**Available data**:
(** * RDP file server (a3/src/RDP_Server.py): model and verification

    The server is a single-threaded Python program that owns a UDP socket
    and at most one [Connection].  Its methods mutate [self.conn] and
    [self.sock], talk to the network, write log records and may raise.
    They are embedded here as functions in a state-and-exception monad
    over the server object and the outside world.

    [RDP_Protocol] (messages, the [Connection] class, the reliable-send
    primitive, the configuration constants) is imported by the server but
    is not part of the verified sources; its parts are either fields of
    [Config] or definitions marked "Modelled from the spec". *)

From Stdlib Require Import List ZArith Lia Bool String Ascii Arith.
From Stdlib Require Import Strings.Byte.
From Equations.Prop Require Import Equations Logic.
Import ListNotations.

Set Implicit Arguments.

(** ** Data model *)

Definition bytes := list byte.

(** A socket address, the Python tuple [(ip, port)]. *)
Definition Address := (string * Z)%type.

Definition Address_eqb (a b : Address) : bool :=
  (String.eqb (fst a) (fst b) && Z.eqb (snd a) (snd b))%bool.

(** Python values that may be [None]: [==] on them. *)
Definition adr_eqb (a b : option Address) : bool :=
  match a, b with
  | Some x, Some y => Address_eqb x y
  | None, None => true
  | _, _ => false
  end.

(** [not x] for a value that is [None] or an object; an object of the
    program's classes counts as true. *)
Definition is_none {A} (o : option A) : bool :=
  match o with None => true | Some _ => false end.

(** The kind tag of a message ([message.packet_type]). *)
Inductive PacketType := SYN | ACK | APP | FIN.

Definition PacketType_eqb (a b : PacketType) : bool :=
  match a, b with
  | SYN, SYN | ACK, ACK | APP, APP | FIN, FIN => true
  | _, _ => false
  end.

(** What an attribute lookup on a Python object can give back. *)
Inductive PyVal :=
| VAdr (a : option Address)
| VInt (z : Z)
| VMethod (name : string).
Ltac unfold_api :=
  unfold CApi.db_c_live_builder_new, CApi.db_c_live_builder_free,
    CApi.db_c_live_builder_set_key,
    CApi.db_c_live_builder_set_key_from_env,
    CApi.db_c_live_builder_set_dataset,
    CApi.db_c_live_builder_set_dataset_enum,
    CApi.db_c_live_builder_set_send_ts_out,
    CApi.db_c_live_builder_set_upgrade_policy,
    CApi.db_c_live_builder_set_heartbeat_interval,
    CApi.db_c_live_builder_set_address,
    CApi.db_c_live_builder_set_buffer_size,
    CApi.db_c_live_builder_build_threaded,
    CApi.db_c_live_threaded_free,
    CApi.db_c_live_threaded_subscribe,
    CApi.db_c_live_threaded_subscribe_from_unix,
    CApi.db_c_live_threaded_subscribe_from_str,
    CApi.db_c_live_threaded_subscribe_with_snapshot,
    CApi.db_c_live_threaded_start,
    CApi.db_c_live_threaded_start_with_metadata,
    CApi.db_c_live_threaded_start_with_exceptions,
    CApi.db_c_live_threaded_reconnect,
    CApi.db_c_live_threaded_resubscribe,
    CApi.db_c_live_threaded_block_for_stop,
    CApi.db_c_live_threaded_block_for_stop_with_timeout,
    CApi.set_on, CApi.call_on, CApi.null_client, CApi.try_status,
    CApi.SetError, CApi.ClearError in *.

(** A call that returns a status or a handle reports through the slot
    and overwrites whatever the slot held; a [void] function leaves the
    slot alone. *)
Lemma run_call_protocol (c : CApi.api_call) (g : string) r g' :
  CApi.run_call c g = (r, g') →
  (CApi.succeeded r → g' = "") ∧
  (r ≠ CApi.nothing →
   (CApi.succeeded r ∨ CApi.failed r) ∧
   ∀ stale, CApi.run_call c stale = (r, g')) ∧
  (r = CApi.nothing → g' = g).
Proof.
  intros E. destruct c; cbn in E; unfold_api.
  all: repeat case_match; simplify_eq; cbn.
  all: split_and!; try done; try lia.
  all: try (intros _; split; [first [by left | right; cbn; lia | by right]|]).
  all: try (intros stale; cbn; unfold_api;
            repeat match goal with
                   | E : _ = _ |- _ => rewrite E
                   end; done).
Qed.

Lemma slot_of_insert t g (slots : gmap nat string) :
  CApi.slot_of t (<[t := g]> slots) = g.
Proof. unfold CApi.slot_of. by rewrite lookup_insert_eq. Qed.

Lemma slot_of_insert_ne t t' g (slots : gmap nat string) :
  t' ≠ t → CApi.slot_of t' (<[t := g]> slots) = CApi.slot_of t' slots.
Proof.
  intros Hne. unfold CApi.slot_of. by rewrite lookup_insert_ne.
Qed.

(** X23.  The error-slot protocol as far as the code keeps it.  For a
    call on thread [t] that returns a status or a handle: if it succeeds, the slot of [t] is empty and
    [db_c_last_error] on [t] answers null; if it fails, the slot of [t]
    has been overwritten, whatever it held before, and
    [db_c_last_error] on [t] answers the stored message provided the
    message is not the empty string.  [SetError] followed by
    [db_c_last_error] answers the message set unless it is empty, in
    which case it answers null.  The slot of every other thread is as
    it was. *)
Theorem error_slot_protocol (c : CApi.api_call) (t : nat)
    (slots : gmap nat string) r slots' :
  CApi.call_on_thread t c slots = (r, slots') →
  (CApi.succeeded r →
   CApi.slot_of t slots' = "" ∧ CApi.last_error_on_thread t slots' = None) ∧
  (CApi.failed r →
   (∀ stale, CApi.call_on_thread t c (<[t := stale]> slots) = (r, slots')) ∧
   (CApi.slot_of t slots' ≠ "" →
    CApi.last_error_on_thread t slots' = Some (CApi.slot_of t slots'))) ∧
  (∀ message g,
     CApi.db_c_last_error (CApi.SetError (Some message) g).2 =
     if decide (message = "") then None else Some message) ∧
  (∀ t', t' ≠ t → CApi.slot_of t' slots' = CApi.slot_of t' slots).
Proof.
  unfold CApi.call_on_thread, CApi.last_error_on_thread.
  destruct (CApi.run_call c (CApi.slot_of t slots)) as [r0 g'] eqn:E.
  intros [= <- <-].
  destruct (run_call_protocol _ _ _ _ E) as (Hok & Hover & _).
  rewrite slot_of_insert. split_and!.
  - intros Hs. rewrite (Hok Hs). done.
  - intros Hf. assert (r0 ≠ CApi.nothing) as Hr by (by destruct r0).
    destruct (Hover Hr) as [_ Hstale]. split.
    + intros stale. rewrite slot_of_insert, (Hstale stale).
      by rewrite insert_insert_eq.
    + intros Hne. unfold CApi.db_c_last_error. by rewrite decide_False.
  - intros message g. done.
  - intros t' Hne. by apply slot_of_insert_ne.
Qed.

End ErrorChannel.

Lemma error_slot_protocol_example :
  let c := CApi.builder_set_key (H := Scripted.cooperative) None (Some "K") in
  let slots : gmap nat string := {[ 1%nat := "older failure" ]} in
  let slots' : gmap nat string :=
    <[ 0%nat := "builder pointer is null" ]> slots in
  (CApi.succeeded (CApi.status (-1)) →
   CApi.slot_of 0 slots' = "" ∧ CApi.last_error_on_thread 0 slots' = None) ∧
  (CApi.failed (CApi.status (-1)) →
   (∀ stale,
      CApi.call_on_thread 0 c (<[0%nat := stale]> slots) =
      (CApi.status (-1), slots')) ∧
   (CApi.slot_of 0 slots' ≠ "" →
    CApi.last_error_on_thread 0 slots' = Some (CApi.slot_of 0 slots'))) ∧
  (∀ message g,
     CApi.db_c_last_error (CApi.SetError (Some message) g).2 =
     if decide (message = "") then None else Some message) ∧
  (∀ t', t' ≠ 0%nat → CApi.slot_of t' slots' = CApi.slot_of t' slots).
Proof.
  intros c slots slots'.
  apply (error_slot_protocol (H := Scripted.cooperative) c 0 slots).
  reflexivity.
Defined.
Lemma build_structure_tasks_err db tb scs id name err :
  build_structure_tasks db tb scs id = inr (name, err) <->
  exists i sc, scs !! i = Some sc /\
    ~ In sc.(StructureCheck.Type_) structure_check_types /\
    (forall k sc', (k < i)%nat -> scs !! k = Some sc' ->
       In sc'.(StructureCheck.Type_) structure_check_types) /\
    name = sc.(StructureCheck.Name) /\
    err = ErrText (String.append "unknown structure check type: " sc.(StructureCheck.Type_)).
Proof.
  revert id. induction scs as [|sc scs IH]; intros id; cbn.
  { split; [done|]. intros (i & sc & Hi & _). done. }
  destruct (structureQuery_cases sc.(StructureCheck.Type_) db tb)
    as [(Hin & [q Hq] & _)|(Hnin & Hq & _)]; rewrite Hq.
  - destruct (build_structure_tasks db tb scs (id + 1)) as [rest|e] eqn:Hr.
    + split; [done|]. intros (i & sc' & Hi & Hn & Hbefore & Hname & Herr).
      destruct i as [|i]; cbn in Hi.
      * injection Hi as <-. done.
      * assert (Hx : build_structure_tasks db tb scs (id + 1) = inr (name, err)).
        { apply IH. exists i, sc'. split; [done|]. split; [done|].
          split; [|done].
          intros k sc'' Hk Hk'. apply (Hbefore (S k)); [lia|done]. }
        congruence.
    + rewrite <- Hr, IH. split.
      * intros (i & sc' & Hi & Hn & Hbefore & Hname & Herr).
        exists (S i), sc'. repeat split; try done.
        intros [|k] sc'' Hk Hk'; cbn in Hk'; [by injection Hk' as <-|].
        apply (Hbefore k); [lia|done].
      * intros ([|i] & sc' & Hi & Hn & Hbefore & Hname & Herr); cbn in Hi.
        { injection Hi as <-. done. }
        exists i, sc'. repeat split; try done.
        intros k sc'' Hk Hk'. apply (Hbefore (S k)); [lia|done].
  - split.
    + intros [= <- <-]. exists 0%nat, sc. repeat split; try done. intros k sc' Hk. lia.
    + intros ([|i] & sc' & Hi & Hn & Hbefore & -> & ->); cbn in Hi.
      * by injection Hi as <-.
      * exfalso. apply Hnin, (Hbefore 0%nat); [lia|done].
Qed.
Definition complete_request (request : nat) : M unit :=
  let* r := read_req request in
  write_req request
    (RideRequest.mk (RideRequest.id r) (RideRequest.rider_id r) completed
       (RideRequest.pickup_x r) (RideRequest.pickup_y r)
       (RideRequest.dropoff_x r) (RideRequest.dropoff_y r)
       (RideRequest.assigned_driver_id r)).

Definition remove_requests_for_rider (rider_id : string) : M unit :=
  modify (λ s,
    set_requests
      (filter (λ kr, RideRequest.rider_id (req s kr.2) ≠ rider_id) (requests s)) s).

Definition clear_requests : M unit :=
  modify (set_requests ∅) ;;; modify (set_request_counter 0%nat).

Definition get_waiting_requests (s : State) : list nat :=
  get_requests_by_status waiting s.

Definition get_assigned_requests (s : State) : list nat :=
  get_requests_by_status assigned s.

End RequestService.

(** ** services/queue_service.py *)

Module QueueService.

Definition add_to_queue (request : nat) : M unit :=
  modify (λ s, set_request_queue (request_queue s ++ [request]) s).

(** [list.remove] drops the first entry that compares equal; models
    compare by field values, and an object equals itself. *)
Fixpoint remove_first_equal (req : nat → RideRequest.t) (request : nat)
    (l : list nat) : list nat :=
  match l with
  | [] => []
  | r :: l' =>
      if decide (req r = req request) then l'
      else r :: remove_first_equal req request l'
  end.

Definition remove_from_queue (request : nat) : M unit :=
  modify (λ s,
    set_request_queue (remove_first_equal (req s) request (request_queue s)) s).

Definition get_queue_length : M nat := gets (λ s, length (request_queue s)).

Definition is_queue_empty : M bool :=
  gets (λ s, bool_decide (length (request_queue s) = 0%nat)).

Definition get_queued_requests : M (list nat) := gets request_queue.

Definition _assign_request_to_driver (request driver : nat) : M unit :=
  let* d := read_drv driver in
  let* r := read_req request in
  write_req request
    (RideRequest.mk (RideRequest.id r) (RideRequest.rider_id r) assigned
       (RideRequest.pickup_x r) (RideRequest.pickup_y r)
       (RideRequest.dropoff_x r) (RideRequest.dropoff_y r)
       (Some (Driver.id d))) ;;;
  write_drv driver
    (Driver.mk (Driver.id d) (Driver.x d) (Driver.y d) on_trip
       (Driver.totalTrips d) 0 (Some (RideRequest.id r)) (Some to_pickup)
       (Some (RideRequest.pickup_x r)) (Some (RideRequest.pickup_y r))).

(** The [for request in self.request_queue[:]] loop, with its locals
    [remaining_drivers] and [processed_requests]; it returns
    [processed_requests]. *)
Fixpoint process_loop (queue_copy : list nat) (remaining_drivers : list nat)
    (processed_requests : list nat) : M (list nat) :=
  match queue_copy with
  | [] => ret processed_requests
  | request :: rest =>
      match remaining_drivers with
      | [] => ret processed_requests            (* break *)
      | _ =>
          let* s := gets id in
          match ScoringService.find_best_driver (drv s) remaining_drivers (req s request) with
          | Ok best_driver =>
              _assign_request_to_driver request best_driver ;;;
              let* s' := gets id in
              process_loop rest
                (filter (λ d, Driver.id (drv s' d) ≠ Driver.id (drv s' best_driver))
                   remaining_drivers)
                (processed_requests ++ [request])
          | Raise ValueError => process_loop rest remaining_drivers processed_requests
          | Raise e => raise e
          end
      end
  end.

Definition process_queue (available_drivers : list nat) : M (list nat) :=
  match available_drivers with
  | [] => ret []
  | _ =>
      let* empty := is_queue_empty in
      if (empty : bool) then ret []
      else
        let* queue_copy := gets request_queue in
        let* processed_requests := process_loop queue_copy available_drivers [] in
        for_each processed_requests remove_from_queue ;;;
        ret processed_requests
  end.

Definition clear_queue : M unit := modify (set_request_queue []).

End QueueService.

(** ** simulation_engine.py *)

Module SimulationEngine.

Definition _process_queue : M unit :=
  let* available_drivers := DriverService.get_available_drivers in
  let* processed_requests := QueueService.process_queue available_drivers in
  for_each processed_requests (λ request,
    let* r := read_req request in
    RequestService.assign_request request
      match RideRequest.assigned_driver_id r with
      | Some driver_id => AStr driver_id
      | None => ANone
      end).

Definition add_driver (x y : Z) : M nat :=
  let* driver := DriverService.add_driver x y in
  _process_queue ;;;
  ret driver.

Definition remove_driver (driver_id : string) : M bool :=
  DriverService.remove_driver driver_id.
(** * Othello: move rules, terminal test and alpha-beta search of main.py

    A shallow embedding of the game engine of [main.py] and the proofs of
    its specification.  Boards are 8x8 arrays of [WHITE], [NOBODY], [BLACK]
    (the integers 1, 0, -1); the functions that mutate a board ([capture],
    [play_move]) run on a store of board objects, the functions that only
    read one take the board's value. *)

From stdpp Require Import base option list numbers sorting pretty.
From Stdlib Require Import ZArith Lia Bool List Ascii.
Import ListNotations.
Local Open Scope Z_scope.

(** ** Constants of the module *)

Definition NUM_COLS : Z := 8.
Definition WHITE : Z := 1.
Definition NOBODY : Z := 0.
Definition BLACK : Z := -1.
Definition TIE : Z := 2.
Definition WIN_VAL : Z := 100.
Definition DEMO_SEARCH_DEPTH : Z := 5.

(** [sys.maxsize] of a 64-bit CPython. *)
Definition maxsize : Z := 2 ^ 63 - 1.

Definition DIRECTIONS : list (Z * Z) :=
  [(-1, -1); (-1, 0); (-1, 1); (0, -1); (0, 1); (1, -1); (1, 0); (1, 1)].

(** ** Boards: numpy arrays of shape (NUM_COLS, NUM_COLS) *)

Abbreviation Board := (list (list Z)).

(** Index normalisation of one axis of the array: [0 .. 7] as they are,
    [-8 .. -1] counted from the end, anything else is an [IndexError]
    ([None]). *)
Definition py_index (i : Z) : option nat :=
  if (0 <=? i) && (i <? NUM_COLS) then Some (Z.to_nat i)
  else if (- NUM_COLS <=? i) && (i <? 0) then Some (Z.to_nat (i + NUM_COLS))
  else None.

(** [board[row][col]] *)
Definition getitem (board : Board) (row col : Z) : option Z :=
  i ← py_index row; line ← board !! i; j ← py_index col; line !! j.

(** [board[row][col] = v] *)
Definition setitem (board : Board) (row col v : Z) : option Board :=
  i ← py_index row; line ← board !! i; j ← py_index col;
  _ ← line !! j; Some (<[i := <[j := v]> line]> board).

(** A read whose indices the code has checked to lie in [0, NUM_COLS). *)
Definition cell (board : Board) (row col : Z) : Z :=
  default NOBODY (getitem board row col).

(** [range(n)] *)
Definition range (n : Z) : list Z := map Z.of_nat (seq 0 (Z.to_nat n)).

(** [np.zeros((NUM_COLS, NUM_COLS))] *)
Definition zeros : Board :=
  replicate (Z.to_nat NUM_COLS) (replicate (Z.to_nat NUM_COLS) 0).

(** [np.count_nonzero(board == v)] *)
Definition count_nonzero_eq (board : Board) (v : Z) : Z :=
  Z.of_nat (length (List.filter (fun x => x =? v) (concat board))).

Definition on_board (x : Z) : bool := (0 <=? x) && (x <? NUM_COLS).

Definition is_color (v : Z) : bool := (v =? WHITE) || (v =? NOBODY) || (v =? BLACK).

(** The boards the program works on: 8 rows of 8 cells, each cell one of
    the three colours. *)
Definition is_board (board : Board) : bool :=
  (Z.of_nat (length board) =? NUM_COLS)
  && forallb (fun line => (Z.of_nat (length line) =? NUM_COLS) && forallb is_color line) board.

Definition wf_board (board : Board) : Prop := is_board board = true.

(** ** Stores of board objects

    A board object is a location of the store; [copy.deepcopy] allocates a
    new one, an item assignment changes one in place. *)

Abbreviation Store := (list Board).

Definition deepcopy (σ : Store) (l : nat) : option (Store * nat) :=
  board ← σ !! l; Some (σ ++ [board], length σ).

(** ** Move rules *)

Definition starting_board : option Board :=
  board ← Some zeros;
  board ← setitem board 3 3 WHITE;
  board ← setitem board 3 4 BLACK;
  board ← setitem board 4 3 BLACK;
  setitem board 4 4 WHITE.

Definition find_winner (board : Board) : Z :=
  let white_count := count_nonzero_eq board WHITE in
  let black_count := count_nonzero_eq board BLACK in
  if white_count >? black_count then WHITE
  else if white_count <? black_count then BLACK
  else TIE.

(** The [while] loop of [captures_in_dir]; [fuel] bounds the number of
    times its condition is evaluated ([None]: still running). *)
Fixpoint scan_loop (fuel : nat) (board : Board)
    (scan_row scan_col row_delta col_delta friendly_color : Z) : option bool :=
  match fuel with
  | O => None
  | S fuel' =>
      if on_board scan_row && on_board scan_col then
        if cell board scan_row scan_col =? NOBODY then Some false
        else if cell board scan_row scan_col =? friendly_color then Some true
        else scan_loop fuel' board (scan_row + row_delta) (scan_col + col_delta)
               row_delta col_delta friendly_color
      else Some false
  end.

(** Along one of the [DIRECTIONS] the scan leaves the board after at most
    [NUM_COLS] cells, see [scan_loop_fuel]. *)
Definition scan_fuel : nat := S (Z.to_nat NUM_COLS).

Definition captures_in_dir (board : Board) (row row_delta col col_delta : Z)
    (white_turn : bool) : bool :=
  if (row + row_delta <? 0) || (row + row_delta >=? NUM_COLS) then false
  else if (col + col_delta <? 0) || (col + col_delta >=? NUM_COLS) then false
  else
    let enemy_color := if white_turn then BLACK else WHITE in
    if negb (cell board (row + row_delta) (col + col_delta) =? enemy_color) then false
    else
      let friendly_color := if white_turn then WHITE else BLACK in
      let scan_row := row + 2 * row_delta in
      let scan_col := col + 2 * col_delta in
      default false
        (scan_loop scan_fuel board scan_row scan_col row_delta col_delta friendly_color).

Definition can_capture (board : Board) (row col : Z) (white_turn : bool) : bool :=
  existsb (fun '(r_delta, c_delta) =>
             captures_in_dir board row r_delta col c_delta white_turn) DIRECTIONS.

Definition generate_legal_moves (board : Board) (white_turn : bool) : list (Z * Z) :=
  flat_map (fun row =>
    flat_map (fun col =>
      if negb (cell board row col =? NOBODY) then []
      else if can_capture board row col white_turn then [(row, col)]
      else []) (range NUM_COLS)) (range NUM_COLS).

**Exercise prompt**: Scan the records above for the string "mutate", then report every line that contains it.

**Written solution**:
    and at most one [Connection].  Its methods mutate [self.conn] and
    (the integers 1, 0, -1); the functions that mutate a board ([capture],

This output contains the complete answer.